_Assigned task_
Nothing belongs in the answer except the lines of the material that include "rewrite".

_The data_
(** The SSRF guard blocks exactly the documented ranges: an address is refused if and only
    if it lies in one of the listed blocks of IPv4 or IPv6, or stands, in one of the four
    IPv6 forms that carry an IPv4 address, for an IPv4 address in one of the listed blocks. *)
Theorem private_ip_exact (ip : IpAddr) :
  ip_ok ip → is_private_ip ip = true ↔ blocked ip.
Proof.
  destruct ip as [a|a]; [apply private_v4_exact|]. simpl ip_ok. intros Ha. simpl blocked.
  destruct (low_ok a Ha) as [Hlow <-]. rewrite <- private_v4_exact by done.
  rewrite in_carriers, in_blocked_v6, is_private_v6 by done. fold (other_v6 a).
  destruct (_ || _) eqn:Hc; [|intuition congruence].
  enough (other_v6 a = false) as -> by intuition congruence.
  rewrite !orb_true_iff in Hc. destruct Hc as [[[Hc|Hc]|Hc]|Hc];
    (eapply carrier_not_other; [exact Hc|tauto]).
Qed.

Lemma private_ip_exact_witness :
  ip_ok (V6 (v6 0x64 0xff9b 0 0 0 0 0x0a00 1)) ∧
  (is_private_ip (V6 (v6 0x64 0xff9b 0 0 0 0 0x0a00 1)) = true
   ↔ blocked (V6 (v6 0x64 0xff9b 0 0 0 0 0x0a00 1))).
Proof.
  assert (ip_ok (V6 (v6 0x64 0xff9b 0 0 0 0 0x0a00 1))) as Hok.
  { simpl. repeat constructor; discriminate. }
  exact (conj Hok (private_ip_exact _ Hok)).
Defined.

--

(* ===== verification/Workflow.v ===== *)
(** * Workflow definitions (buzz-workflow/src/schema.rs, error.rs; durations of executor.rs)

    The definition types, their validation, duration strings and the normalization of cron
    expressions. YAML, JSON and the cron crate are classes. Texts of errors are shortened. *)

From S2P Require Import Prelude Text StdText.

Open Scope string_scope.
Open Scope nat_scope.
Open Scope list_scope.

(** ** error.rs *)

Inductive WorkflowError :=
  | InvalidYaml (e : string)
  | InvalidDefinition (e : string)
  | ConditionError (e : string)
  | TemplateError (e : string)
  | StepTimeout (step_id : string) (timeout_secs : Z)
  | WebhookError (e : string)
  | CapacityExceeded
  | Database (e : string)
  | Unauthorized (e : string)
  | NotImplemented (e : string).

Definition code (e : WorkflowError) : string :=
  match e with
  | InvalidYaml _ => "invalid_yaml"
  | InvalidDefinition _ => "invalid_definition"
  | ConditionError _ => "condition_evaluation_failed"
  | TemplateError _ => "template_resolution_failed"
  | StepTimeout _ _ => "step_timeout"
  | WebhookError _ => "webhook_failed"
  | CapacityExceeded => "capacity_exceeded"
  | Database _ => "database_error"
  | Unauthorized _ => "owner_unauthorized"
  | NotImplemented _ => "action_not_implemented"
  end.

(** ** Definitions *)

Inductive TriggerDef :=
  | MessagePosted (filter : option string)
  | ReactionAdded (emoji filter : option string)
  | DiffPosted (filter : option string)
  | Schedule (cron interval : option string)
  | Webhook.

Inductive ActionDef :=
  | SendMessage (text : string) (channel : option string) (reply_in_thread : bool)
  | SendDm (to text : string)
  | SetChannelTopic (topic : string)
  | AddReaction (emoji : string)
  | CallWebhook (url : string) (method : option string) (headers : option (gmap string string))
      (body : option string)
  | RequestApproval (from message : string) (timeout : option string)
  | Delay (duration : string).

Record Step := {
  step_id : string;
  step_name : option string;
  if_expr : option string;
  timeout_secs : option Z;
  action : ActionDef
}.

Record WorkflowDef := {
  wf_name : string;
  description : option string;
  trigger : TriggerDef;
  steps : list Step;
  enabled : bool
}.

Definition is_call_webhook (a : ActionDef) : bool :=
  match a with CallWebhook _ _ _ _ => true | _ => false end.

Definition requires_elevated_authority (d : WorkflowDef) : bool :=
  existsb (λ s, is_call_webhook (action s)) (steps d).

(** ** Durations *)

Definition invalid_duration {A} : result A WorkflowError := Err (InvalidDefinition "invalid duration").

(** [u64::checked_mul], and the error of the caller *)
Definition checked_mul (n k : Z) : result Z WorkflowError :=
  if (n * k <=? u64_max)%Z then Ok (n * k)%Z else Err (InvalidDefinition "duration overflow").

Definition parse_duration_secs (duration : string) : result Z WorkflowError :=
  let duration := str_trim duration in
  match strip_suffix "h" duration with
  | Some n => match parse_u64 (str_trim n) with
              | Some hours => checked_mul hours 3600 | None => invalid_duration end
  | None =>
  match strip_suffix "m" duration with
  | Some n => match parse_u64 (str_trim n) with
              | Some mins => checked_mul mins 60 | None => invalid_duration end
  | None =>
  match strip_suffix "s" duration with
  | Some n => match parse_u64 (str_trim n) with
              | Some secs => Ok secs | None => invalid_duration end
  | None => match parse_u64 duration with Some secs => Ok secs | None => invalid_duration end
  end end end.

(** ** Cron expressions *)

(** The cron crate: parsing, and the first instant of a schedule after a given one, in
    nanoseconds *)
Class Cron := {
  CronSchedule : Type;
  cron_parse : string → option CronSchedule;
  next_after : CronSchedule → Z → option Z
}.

_The completed task_
  destruct (low_ok a Ha) as [Hlow <-]. rewrite <- private_v4_exact by done.
  rewrite in_carriers, in_blocked_v6, is_private_v6 by done. fold (other_v6 a).
  rewrite !orb_true_iff in Hc. destruct Hc as [[[Hc|Hc]|Hc]|Hc];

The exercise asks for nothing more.